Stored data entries
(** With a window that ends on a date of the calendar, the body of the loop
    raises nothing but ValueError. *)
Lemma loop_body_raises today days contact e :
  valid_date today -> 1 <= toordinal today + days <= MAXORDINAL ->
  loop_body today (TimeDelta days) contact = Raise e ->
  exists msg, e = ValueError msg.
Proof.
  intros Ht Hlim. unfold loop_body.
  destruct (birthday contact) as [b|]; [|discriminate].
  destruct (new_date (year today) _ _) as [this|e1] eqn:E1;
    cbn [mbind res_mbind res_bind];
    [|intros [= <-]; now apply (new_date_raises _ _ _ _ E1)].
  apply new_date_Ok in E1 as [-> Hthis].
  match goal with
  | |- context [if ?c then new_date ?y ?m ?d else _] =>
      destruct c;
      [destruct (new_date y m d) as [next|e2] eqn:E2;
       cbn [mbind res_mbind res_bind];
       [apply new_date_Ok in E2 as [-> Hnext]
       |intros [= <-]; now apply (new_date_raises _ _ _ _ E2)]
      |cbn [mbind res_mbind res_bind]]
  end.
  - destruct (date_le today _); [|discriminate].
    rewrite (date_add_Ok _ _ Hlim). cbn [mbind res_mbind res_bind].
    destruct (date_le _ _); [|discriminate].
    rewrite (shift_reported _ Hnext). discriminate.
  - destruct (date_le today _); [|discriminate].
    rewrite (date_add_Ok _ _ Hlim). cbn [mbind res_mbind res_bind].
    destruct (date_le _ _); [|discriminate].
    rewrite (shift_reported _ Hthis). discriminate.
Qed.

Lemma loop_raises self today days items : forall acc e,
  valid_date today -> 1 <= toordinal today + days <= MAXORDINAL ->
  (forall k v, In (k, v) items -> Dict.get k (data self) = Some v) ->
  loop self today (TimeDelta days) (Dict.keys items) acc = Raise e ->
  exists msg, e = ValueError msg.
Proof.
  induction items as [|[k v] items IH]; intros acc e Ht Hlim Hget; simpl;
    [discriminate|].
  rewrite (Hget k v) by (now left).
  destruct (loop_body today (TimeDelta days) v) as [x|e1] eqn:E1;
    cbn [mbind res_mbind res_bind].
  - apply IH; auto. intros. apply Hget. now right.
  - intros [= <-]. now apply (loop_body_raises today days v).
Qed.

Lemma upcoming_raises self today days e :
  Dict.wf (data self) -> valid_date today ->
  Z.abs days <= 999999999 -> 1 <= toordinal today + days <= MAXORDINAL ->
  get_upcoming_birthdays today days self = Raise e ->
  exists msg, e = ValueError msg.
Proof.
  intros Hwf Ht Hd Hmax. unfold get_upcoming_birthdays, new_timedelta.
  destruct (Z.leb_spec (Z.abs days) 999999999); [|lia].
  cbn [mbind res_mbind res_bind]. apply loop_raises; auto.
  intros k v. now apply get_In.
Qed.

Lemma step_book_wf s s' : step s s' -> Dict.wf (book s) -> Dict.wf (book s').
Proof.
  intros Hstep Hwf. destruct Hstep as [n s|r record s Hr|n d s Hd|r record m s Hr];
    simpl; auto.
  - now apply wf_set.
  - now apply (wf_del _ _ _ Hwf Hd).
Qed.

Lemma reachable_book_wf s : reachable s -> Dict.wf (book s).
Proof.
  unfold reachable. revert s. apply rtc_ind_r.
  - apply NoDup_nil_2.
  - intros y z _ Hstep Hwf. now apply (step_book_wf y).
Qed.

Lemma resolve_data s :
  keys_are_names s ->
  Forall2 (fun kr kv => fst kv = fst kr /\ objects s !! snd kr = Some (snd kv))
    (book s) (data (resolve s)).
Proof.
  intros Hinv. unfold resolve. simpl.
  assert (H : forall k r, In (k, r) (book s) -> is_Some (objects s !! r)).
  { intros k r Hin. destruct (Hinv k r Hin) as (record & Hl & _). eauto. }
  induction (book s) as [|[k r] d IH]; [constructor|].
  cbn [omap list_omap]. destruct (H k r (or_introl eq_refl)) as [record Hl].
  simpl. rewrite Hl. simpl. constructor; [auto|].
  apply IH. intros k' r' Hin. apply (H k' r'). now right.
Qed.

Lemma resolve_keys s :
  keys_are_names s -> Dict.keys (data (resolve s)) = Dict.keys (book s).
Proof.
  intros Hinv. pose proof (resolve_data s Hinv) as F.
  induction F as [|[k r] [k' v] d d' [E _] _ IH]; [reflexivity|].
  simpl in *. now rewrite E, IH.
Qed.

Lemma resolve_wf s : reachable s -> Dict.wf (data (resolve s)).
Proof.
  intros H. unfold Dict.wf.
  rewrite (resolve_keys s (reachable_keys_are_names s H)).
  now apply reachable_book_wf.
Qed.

* * *

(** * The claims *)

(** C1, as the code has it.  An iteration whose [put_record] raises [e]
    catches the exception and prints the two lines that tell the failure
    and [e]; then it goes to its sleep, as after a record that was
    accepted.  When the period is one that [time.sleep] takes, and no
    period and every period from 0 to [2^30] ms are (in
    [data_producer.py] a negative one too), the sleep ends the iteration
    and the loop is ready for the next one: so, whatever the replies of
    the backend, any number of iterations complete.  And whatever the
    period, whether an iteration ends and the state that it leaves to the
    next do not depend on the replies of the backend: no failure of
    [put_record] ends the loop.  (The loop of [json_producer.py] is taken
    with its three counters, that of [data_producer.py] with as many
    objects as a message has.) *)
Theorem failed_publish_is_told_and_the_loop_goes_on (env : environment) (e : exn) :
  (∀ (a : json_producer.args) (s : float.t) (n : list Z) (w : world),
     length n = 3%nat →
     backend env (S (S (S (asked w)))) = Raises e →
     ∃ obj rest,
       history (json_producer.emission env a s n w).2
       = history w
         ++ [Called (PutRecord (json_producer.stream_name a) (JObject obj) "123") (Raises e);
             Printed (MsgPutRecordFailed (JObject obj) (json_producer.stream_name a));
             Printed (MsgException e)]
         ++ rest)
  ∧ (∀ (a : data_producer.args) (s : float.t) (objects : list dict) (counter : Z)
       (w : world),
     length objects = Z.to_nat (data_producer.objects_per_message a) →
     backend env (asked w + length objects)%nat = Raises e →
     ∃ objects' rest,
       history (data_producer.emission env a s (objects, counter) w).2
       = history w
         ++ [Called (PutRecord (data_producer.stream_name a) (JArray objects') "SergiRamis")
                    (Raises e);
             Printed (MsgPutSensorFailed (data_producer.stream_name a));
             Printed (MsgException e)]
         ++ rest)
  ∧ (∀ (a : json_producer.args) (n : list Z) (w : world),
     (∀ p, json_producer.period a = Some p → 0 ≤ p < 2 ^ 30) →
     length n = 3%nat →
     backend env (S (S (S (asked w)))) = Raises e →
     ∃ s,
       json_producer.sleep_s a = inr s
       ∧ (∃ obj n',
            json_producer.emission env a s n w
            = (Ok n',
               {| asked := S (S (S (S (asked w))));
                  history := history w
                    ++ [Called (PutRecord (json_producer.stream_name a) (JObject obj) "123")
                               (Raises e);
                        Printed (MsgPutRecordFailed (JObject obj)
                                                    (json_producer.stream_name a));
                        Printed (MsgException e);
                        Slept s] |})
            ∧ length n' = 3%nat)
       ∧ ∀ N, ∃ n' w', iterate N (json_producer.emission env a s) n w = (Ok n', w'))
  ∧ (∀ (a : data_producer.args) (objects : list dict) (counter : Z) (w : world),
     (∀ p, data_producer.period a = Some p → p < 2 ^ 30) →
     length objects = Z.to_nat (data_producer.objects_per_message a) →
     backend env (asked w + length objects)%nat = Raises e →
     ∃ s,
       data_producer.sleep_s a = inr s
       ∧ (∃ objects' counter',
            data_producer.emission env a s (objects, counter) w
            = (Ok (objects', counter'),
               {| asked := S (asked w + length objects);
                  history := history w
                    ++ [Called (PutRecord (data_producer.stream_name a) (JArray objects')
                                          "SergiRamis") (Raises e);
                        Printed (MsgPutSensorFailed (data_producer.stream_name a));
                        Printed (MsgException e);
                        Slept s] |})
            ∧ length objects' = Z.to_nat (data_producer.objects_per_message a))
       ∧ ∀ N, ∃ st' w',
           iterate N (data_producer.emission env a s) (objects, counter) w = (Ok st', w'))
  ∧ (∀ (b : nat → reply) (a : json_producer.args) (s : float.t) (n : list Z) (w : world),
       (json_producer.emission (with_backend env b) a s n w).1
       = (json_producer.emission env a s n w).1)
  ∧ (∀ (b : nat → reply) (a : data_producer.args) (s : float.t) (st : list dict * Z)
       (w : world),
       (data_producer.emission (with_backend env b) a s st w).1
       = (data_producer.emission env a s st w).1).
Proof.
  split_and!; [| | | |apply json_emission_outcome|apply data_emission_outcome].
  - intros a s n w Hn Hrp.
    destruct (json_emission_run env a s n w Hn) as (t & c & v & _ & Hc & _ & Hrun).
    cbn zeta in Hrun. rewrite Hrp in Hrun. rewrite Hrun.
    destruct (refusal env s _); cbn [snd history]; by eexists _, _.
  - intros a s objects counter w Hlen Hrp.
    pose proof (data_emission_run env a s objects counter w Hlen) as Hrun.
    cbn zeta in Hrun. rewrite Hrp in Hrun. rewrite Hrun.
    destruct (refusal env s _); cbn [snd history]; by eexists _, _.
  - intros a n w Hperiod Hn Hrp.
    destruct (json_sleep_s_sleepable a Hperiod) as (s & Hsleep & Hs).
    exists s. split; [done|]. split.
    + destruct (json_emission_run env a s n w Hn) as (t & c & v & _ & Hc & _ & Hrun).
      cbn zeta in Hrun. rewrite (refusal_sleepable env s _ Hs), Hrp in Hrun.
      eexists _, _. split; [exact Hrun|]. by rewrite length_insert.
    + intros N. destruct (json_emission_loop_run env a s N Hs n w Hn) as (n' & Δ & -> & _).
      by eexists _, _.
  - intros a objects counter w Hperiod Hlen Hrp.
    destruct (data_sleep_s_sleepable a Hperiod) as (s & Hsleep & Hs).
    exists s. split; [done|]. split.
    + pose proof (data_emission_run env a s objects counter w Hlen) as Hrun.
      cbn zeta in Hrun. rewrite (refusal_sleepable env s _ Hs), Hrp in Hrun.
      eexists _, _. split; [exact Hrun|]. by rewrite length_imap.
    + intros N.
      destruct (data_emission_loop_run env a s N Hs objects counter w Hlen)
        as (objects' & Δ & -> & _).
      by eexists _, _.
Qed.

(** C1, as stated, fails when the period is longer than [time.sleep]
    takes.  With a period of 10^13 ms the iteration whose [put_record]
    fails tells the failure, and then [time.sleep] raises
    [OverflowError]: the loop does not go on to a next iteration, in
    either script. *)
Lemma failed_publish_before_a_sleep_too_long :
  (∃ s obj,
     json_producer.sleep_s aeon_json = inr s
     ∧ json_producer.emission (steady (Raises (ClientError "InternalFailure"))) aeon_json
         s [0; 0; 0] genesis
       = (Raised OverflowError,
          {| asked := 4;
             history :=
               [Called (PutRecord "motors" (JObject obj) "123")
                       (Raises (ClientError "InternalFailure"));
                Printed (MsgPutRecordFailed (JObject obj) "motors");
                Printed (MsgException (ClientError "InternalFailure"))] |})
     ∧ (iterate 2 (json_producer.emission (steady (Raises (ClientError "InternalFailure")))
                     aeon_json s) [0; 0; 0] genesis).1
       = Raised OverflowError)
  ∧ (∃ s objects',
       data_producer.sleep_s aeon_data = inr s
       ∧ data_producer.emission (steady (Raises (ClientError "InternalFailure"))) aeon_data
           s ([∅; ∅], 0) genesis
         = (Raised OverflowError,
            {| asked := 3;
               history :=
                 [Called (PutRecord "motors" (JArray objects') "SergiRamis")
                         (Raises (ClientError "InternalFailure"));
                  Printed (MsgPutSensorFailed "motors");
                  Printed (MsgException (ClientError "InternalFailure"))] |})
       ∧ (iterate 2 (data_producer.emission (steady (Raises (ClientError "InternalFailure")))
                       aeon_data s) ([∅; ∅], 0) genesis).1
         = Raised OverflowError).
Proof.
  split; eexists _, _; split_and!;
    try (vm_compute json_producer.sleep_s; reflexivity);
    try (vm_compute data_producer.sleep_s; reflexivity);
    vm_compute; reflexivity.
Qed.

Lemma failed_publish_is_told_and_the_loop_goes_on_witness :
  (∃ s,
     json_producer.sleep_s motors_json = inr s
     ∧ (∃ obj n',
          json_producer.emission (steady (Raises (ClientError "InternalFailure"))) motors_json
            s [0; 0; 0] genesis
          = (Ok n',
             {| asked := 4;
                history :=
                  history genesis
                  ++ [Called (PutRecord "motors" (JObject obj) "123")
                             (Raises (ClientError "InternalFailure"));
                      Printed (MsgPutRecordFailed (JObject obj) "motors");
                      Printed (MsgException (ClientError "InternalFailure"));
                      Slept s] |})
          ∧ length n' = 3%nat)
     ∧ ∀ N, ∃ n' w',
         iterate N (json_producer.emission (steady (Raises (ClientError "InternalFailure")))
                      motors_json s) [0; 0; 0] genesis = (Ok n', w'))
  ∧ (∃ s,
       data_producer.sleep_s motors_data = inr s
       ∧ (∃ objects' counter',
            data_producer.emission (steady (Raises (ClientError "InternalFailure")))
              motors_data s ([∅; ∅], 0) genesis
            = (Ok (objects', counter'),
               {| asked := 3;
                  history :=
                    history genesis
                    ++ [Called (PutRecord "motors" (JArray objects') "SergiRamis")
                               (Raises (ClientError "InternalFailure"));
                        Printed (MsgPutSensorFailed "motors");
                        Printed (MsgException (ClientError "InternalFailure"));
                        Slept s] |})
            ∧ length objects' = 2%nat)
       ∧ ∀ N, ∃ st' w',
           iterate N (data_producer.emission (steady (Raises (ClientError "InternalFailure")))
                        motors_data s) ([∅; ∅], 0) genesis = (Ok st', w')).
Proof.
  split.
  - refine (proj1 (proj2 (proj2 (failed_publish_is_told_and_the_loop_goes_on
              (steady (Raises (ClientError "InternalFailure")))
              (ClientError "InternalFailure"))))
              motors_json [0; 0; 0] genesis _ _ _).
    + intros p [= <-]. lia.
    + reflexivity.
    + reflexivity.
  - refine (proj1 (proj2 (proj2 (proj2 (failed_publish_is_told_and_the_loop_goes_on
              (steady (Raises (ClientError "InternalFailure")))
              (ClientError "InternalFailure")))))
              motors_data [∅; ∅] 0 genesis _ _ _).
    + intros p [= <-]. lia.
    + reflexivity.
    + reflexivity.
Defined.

Instructions to follow
Show all lines in the records above that hold "items".

Task solution
Lemma loop_raises self today days items : forall acc e,
  (forall k v, In (k, v) items -> Dict.get k (data self) = Some v) ->
  loop self today (TimeDelta days) (Dict.keys items) acc = Raise e ->
  induction items as [|[k v] items IH]; intros acc e Ht Hlim Hget; simpl;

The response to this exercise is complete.